### Stored data entries
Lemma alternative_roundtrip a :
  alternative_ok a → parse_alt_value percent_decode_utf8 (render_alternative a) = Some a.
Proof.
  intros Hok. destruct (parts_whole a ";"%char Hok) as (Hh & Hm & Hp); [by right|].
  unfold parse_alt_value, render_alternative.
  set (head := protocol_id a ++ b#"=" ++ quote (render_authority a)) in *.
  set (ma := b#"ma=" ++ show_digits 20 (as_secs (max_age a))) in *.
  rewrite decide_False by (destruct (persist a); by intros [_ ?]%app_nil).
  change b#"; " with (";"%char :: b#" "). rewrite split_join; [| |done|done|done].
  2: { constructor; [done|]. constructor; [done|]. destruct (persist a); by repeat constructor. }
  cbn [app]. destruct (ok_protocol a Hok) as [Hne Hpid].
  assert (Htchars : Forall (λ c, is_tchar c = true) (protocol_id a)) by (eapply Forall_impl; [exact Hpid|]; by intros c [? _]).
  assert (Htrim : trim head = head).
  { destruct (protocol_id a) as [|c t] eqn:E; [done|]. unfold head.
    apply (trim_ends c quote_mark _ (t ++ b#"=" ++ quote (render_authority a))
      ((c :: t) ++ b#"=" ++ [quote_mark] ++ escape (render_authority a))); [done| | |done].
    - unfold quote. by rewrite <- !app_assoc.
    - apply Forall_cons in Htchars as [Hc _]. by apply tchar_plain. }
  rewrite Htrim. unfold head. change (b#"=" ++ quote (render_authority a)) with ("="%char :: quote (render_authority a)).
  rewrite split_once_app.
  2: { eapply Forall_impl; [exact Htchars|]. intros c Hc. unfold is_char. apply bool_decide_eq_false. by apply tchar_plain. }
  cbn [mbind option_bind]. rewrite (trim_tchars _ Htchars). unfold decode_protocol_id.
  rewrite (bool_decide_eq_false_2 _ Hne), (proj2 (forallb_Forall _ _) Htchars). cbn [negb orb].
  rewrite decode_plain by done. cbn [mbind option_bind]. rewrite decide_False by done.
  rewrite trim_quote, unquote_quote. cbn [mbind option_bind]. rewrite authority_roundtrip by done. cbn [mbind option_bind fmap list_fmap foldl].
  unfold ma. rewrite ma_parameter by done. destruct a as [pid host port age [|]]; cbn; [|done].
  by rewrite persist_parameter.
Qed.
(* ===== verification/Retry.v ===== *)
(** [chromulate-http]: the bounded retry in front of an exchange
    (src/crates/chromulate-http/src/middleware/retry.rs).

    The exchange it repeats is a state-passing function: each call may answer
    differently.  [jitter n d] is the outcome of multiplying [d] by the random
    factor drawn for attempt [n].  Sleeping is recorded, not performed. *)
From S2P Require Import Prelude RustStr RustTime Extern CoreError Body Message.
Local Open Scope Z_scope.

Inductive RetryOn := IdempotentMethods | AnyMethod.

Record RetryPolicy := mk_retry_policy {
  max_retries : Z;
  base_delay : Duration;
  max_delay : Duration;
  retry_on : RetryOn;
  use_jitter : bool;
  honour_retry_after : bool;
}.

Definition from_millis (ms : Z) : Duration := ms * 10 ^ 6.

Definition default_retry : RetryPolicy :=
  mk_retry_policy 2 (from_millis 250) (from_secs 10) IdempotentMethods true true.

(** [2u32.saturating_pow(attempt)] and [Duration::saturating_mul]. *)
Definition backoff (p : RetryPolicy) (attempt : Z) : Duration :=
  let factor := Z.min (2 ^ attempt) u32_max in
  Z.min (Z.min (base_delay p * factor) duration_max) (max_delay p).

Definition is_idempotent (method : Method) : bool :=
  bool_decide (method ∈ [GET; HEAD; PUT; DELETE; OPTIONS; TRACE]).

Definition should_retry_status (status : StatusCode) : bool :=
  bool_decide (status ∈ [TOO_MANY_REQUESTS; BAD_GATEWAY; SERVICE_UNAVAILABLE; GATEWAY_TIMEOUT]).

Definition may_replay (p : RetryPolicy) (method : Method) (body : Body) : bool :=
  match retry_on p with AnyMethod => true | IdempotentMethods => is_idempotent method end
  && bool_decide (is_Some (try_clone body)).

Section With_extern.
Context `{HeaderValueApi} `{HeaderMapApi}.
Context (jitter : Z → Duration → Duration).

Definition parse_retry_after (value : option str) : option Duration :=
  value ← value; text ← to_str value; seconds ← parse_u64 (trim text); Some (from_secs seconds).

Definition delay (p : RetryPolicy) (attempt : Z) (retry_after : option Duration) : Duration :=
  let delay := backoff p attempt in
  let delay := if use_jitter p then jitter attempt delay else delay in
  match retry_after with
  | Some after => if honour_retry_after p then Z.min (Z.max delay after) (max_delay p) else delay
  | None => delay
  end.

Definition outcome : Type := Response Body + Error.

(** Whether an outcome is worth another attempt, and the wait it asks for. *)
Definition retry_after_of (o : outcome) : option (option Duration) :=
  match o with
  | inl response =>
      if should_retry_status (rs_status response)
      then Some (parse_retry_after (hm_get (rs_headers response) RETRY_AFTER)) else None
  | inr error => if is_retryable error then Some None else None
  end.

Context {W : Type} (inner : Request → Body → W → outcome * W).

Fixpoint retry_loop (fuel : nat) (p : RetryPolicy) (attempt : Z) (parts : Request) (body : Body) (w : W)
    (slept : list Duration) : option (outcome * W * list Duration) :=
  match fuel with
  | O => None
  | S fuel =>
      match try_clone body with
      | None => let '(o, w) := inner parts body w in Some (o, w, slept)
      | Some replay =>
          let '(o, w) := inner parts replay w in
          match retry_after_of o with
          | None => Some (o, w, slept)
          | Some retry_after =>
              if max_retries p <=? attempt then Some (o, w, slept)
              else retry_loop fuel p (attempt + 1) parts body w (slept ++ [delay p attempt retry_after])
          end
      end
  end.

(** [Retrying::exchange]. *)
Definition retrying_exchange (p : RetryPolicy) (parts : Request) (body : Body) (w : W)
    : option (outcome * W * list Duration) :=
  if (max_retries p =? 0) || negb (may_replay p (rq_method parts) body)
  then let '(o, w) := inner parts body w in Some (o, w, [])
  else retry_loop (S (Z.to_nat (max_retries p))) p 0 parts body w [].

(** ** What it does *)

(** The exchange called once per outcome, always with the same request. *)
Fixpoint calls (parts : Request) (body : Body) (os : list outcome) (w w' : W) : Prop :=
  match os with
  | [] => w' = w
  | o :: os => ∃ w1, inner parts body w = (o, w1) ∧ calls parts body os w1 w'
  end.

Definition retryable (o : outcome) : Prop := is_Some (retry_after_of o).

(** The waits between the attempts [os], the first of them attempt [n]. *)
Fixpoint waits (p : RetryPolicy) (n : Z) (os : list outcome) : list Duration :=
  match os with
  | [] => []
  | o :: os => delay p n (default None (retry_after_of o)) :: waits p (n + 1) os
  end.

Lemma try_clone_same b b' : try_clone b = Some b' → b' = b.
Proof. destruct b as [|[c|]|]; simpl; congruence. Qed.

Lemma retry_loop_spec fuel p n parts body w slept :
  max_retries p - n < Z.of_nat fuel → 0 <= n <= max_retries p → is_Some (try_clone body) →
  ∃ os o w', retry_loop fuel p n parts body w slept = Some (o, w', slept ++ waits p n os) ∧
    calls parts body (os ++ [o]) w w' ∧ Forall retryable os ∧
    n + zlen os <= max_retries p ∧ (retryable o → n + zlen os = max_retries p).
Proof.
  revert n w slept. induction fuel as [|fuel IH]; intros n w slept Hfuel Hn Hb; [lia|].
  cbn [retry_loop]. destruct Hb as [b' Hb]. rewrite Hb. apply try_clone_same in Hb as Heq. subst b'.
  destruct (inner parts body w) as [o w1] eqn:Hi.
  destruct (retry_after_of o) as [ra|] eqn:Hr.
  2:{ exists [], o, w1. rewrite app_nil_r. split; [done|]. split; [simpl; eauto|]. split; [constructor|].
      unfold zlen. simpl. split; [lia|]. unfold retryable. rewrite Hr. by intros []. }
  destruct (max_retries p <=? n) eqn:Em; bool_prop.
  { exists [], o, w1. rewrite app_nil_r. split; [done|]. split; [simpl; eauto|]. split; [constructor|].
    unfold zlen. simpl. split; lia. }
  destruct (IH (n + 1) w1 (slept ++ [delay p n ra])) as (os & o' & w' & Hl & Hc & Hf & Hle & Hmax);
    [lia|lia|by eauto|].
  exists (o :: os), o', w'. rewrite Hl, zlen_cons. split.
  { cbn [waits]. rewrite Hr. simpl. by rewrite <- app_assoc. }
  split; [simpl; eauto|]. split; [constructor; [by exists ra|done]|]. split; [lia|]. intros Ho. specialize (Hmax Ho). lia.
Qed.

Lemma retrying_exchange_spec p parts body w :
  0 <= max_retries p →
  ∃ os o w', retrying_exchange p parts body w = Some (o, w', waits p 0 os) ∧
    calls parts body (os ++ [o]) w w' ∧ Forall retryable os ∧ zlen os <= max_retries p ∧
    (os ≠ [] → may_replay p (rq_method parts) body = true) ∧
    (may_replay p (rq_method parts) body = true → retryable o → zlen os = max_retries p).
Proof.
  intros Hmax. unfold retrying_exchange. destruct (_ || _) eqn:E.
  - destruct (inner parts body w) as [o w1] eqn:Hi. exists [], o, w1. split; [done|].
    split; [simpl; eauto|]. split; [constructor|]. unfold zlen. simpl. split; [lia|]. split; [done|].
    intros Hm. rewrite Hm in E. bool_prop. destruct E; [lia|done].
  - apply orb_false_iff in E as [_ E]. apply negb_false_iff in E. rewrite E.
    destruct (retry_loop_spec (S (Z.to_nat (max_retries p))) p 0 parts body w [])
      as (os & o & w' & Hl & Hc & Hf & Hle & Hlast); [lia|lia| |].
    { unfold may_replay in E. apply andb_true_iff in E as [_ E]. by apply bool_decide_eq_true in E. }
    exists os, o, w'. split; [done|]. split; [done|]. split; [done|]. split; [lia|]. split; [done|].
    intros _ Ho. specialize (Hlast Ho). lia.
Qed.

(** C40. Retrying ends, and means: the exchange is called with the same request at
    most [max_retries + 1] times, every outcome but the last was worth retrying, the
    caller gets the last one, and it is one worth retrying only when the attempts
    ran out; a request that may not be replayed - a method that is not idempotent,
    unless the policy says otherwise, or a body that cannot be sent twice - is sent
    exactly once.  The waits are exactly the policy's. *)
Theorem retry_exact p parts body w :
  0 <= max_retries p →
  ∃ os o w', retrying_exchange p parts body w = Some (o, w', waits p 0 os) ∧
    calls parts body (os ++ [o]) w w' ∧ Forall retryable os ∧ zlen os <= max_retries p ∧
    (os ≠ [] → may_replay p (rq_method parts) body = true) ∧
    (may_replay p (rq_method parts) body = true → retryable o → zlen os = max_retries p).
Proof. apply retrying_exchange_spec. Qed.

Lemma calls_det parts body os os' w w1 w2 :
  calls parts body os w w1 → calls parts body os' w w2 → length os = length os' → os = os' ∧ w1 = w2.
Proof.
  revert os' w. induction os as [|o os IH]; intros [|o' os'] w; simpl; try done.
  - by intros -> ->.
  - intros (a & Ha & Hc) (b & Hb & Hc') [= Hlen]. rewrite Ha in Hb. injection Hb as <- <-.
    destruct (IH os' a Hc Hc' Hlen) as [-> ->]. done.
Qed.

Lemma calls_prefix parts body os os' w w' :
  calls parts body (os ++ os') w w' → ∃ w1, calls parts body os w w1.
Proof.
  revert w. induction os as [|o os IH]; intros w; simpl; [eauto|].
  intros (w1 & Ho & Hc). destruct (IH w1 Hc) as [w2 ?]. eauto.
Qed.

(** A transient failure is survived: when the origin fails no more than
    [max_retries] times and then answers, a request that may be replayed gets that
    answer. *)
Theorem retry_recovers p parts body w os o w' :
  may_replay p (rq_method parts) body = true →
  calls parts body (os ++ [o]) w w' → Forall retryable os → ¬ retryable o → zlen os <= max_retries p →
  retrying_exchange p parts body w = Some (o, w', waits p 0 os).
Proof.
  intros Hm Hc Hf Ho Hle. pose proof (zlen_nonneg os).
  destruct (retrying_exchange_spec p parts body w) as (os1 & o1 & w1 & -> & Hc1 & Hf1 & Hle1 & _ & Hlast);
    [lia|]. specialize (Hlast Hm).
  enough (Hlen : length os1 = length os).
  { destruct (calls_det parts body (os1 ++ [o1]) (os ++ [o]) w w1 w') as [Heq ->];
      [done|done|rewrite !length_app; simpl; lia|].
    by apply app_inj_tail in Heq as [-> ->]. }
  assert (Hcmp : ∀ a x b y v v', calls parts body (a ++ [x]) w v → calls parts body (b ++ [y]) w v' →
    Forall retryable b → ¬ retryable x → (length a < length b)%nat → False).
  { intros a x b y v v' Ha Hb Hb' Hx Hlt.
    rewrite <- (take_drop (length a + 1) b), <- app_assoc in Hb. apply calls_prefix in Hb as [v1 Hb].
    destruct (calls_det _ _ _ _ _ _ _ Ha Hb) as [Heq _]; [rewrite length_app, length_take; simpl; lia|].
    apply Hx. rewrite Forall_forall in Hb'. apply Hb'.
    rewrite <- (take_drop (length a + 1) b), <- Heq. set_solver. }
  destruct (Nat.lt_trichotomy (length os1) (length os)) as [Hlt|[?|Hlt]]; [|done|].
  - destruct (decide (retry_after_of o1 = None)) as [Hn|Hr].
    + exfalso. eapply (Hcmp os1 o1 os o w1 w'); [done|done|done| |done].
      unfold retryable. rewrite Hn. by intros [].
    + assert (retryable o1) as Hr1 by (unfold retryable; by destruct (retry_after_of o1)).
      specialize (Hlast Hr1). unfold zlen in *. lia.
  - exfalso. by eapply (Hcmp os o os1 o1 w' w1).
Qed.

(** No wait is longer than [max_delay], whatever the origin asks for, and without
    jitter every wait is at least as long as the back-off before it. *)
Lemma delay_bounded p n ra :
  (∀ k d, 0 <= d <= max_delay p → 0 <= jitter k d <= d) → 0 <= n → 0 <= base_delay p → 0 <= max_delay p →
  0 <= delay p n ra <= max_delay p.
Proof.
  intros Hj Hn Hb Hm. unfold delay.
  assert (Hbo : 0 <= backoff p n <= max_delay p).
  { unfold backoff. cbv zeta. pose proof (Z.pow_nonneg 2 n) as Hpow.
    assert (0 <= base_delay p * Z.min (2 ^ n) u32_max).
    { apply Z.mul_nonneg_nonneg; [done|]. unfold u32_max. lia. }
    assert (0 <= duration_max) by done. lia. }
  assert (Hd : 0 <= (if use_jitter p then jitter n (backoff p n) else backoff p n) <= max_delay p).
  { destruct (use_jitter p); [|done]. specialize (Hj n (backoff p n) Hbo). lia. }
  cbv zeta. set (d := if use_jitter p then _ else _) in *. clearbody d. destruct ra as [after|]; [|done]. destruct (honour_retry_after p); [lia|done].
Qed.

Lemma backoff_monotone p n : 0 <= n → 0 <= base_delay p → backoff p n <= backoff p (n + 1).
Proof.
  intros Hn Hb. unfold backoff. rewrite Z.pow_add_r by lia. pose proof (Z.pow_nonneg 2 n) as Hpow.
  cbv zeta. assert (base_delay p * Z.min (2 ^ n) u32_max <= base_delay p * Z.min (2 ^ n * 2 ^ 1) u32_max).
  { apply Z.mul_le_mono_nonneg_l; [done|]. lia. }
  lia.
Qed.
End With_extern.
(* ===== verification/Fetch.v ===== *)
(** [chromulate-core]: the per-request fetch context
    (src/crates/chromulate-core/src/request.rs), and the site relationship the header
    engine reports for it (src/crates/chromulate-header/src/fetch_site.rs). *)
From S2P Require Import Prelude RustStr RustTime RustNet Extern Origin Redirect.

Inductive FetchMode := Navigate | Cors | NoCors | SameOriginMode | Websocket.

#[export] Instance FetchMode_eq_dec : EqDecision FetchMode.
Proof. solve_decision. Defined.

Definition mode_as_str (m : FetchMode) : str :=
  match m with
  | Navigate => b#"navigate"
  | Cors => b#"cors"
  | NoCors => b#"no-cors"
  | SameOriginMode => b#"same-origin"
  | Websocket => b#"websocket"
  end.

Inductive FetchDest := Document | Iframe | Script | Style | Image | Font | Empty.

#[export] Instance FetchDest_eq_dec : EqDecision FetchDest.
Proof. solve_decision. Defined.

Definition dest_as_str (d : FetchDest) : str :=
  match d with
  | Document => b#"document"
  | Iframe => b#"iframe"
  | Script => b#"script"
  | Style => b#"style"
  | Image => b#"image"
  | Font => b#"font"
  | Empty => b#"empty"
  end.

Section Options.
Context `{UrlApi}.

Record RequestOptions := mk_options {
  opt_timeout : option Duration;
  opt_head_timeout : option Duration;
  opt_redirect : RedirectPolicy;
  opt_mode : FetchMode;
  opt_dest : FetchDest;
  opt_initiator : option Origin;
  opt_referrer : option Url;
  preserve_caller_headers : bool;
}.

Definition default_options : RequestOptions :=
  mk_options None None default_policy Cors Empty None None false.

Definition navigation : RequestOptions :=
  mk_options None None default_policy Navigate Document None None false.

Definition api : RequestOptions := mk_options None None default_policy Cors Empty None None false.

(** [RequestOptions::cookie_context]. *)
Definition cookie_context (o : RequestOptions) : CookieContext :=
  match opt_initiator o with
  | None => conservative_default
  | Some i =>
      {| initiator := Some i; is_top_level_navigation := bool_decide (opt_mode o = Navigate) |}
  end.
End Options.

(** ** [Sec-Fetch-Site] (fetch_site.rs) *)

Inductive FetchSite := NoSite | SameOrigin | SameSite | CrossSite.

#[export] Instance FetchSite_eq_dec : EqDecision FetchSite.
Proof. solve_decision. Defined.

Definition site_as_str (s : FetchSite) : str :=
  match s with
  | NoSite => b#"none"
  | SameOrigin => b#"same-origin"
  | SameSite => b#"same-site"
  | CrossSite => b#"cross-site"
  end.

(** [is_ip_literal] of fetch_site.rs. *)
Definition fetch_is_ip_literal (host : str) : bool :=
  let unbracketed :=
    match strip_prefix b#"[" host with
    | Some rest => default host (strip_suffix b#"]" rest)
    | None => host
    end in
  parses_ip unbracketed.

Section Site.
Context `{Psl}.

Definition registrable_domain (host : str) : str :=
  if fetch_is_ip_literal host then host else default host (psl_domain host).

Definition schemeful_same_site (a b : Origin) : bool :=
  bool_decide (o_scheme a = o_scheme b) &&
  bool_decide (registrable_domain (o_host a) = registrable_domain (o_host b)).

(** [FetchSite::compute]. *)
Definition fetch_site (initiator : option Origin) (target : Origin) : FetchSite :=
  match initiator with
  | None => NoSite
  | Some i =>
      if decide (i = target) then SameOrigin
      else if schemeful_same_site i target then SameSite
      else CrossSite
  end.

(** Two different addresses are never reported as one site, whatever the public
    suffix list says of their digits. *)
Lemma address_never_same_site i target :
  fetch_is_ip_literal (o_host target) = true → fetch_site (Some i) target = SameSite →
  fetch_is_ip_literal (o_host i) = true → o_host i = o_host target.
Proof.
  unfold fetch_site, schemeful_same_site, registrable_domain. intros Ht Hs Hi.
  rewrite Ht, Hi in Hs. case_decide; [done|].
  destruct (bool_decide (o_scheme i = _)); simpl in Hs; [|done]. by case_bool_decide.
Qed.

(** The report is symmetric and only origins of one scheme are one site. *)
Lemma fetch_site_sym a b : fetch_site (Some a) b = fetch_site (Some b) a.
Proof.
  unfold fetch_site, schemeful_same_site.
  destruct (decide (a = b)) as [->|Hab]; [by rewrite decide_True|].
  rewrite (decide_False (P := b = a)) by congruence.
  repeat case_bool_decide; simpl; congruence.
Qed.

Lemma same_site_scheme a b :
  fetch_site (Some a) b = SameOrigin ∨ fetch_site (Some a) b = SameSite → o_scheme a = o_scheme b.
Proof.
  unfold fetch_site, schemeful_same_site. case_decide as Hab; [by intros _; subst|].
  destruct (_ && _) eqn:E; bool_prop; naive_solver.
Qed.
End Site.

### WORK REQUIRED
Quote, with nothing altered, all lines from the start of the entries to the line that carries "cbn [mbind option_bind]. rewrite (trim_tchars", inclusive.

### TASK OUTPUT
Lemma alternative_roundtrip a :
  alternative_ok a → parse_alt_value percent_decode_utf8 (render_alternative a) = Some a.
Proof.
  intros Hok. destruct (parts_whole a ";"%char Hok) as (Hh & Hm & Hp); [by right|].
  unfold parse_alt_value, render_alternative.
  set (head := protocol_id a ++ b#"=" ++ quote (render_authority a)) in *.
  set (ma := b#"ma=" ++ show_digits 20 (as_secs (max_age a))) in *.
  rewrite decide_False by (destruct (persist a); by intros [_ ?]%app_nil).
  change b#"; " with (";"%char :: b#" "). rewrite split_join; [| |done|done|done].
  2: { constructor; [done|]. constructor; [done|]. destruct (persist a); by repeat constructor. }
  cbn [app]. destruct (ok_protocol a Hok) as [Hne Hpid].
  assert (Htchars : Forall (λ c, is_tchar c = true) (protocol_id a)) by (eapply Forall_impl; [exact Hpid|]; by intros c [? _]).
  assert (Htrim : trim head = head).
  { destruct (protocol_id a) as [|c t] eqn:E; [done|]. unfold head.
    apply (trim_ends c quote_mark _ (t ++ b#"=" ++ quote (render_authority a))
      ((c :: t) ++ b#"=" ++ [quote_mark] ++ escape (render_authority a))); [done| | |done].
    - unfold quote. by rewrite <- !app_assoc.
    - apply Forall_cons in Htchars as [Hc _]. by apply tchar_plain. }
  rewrite Htrim. unfold head. change (b#"=" ++ quote (render_authority a)) with ("="%char :: quote (render_authority a)).
  rewrite split_once_app.
  2: { eapply Forall_impl; [exact Htchars|]. intros c Hc. unfold is_char. apply bool_decide_eq_false. by apply tchar_plain. }
  cbn [mbind option_bind]. rewrite (trim_tchars _ Htchars). unfold decode_protocol_id.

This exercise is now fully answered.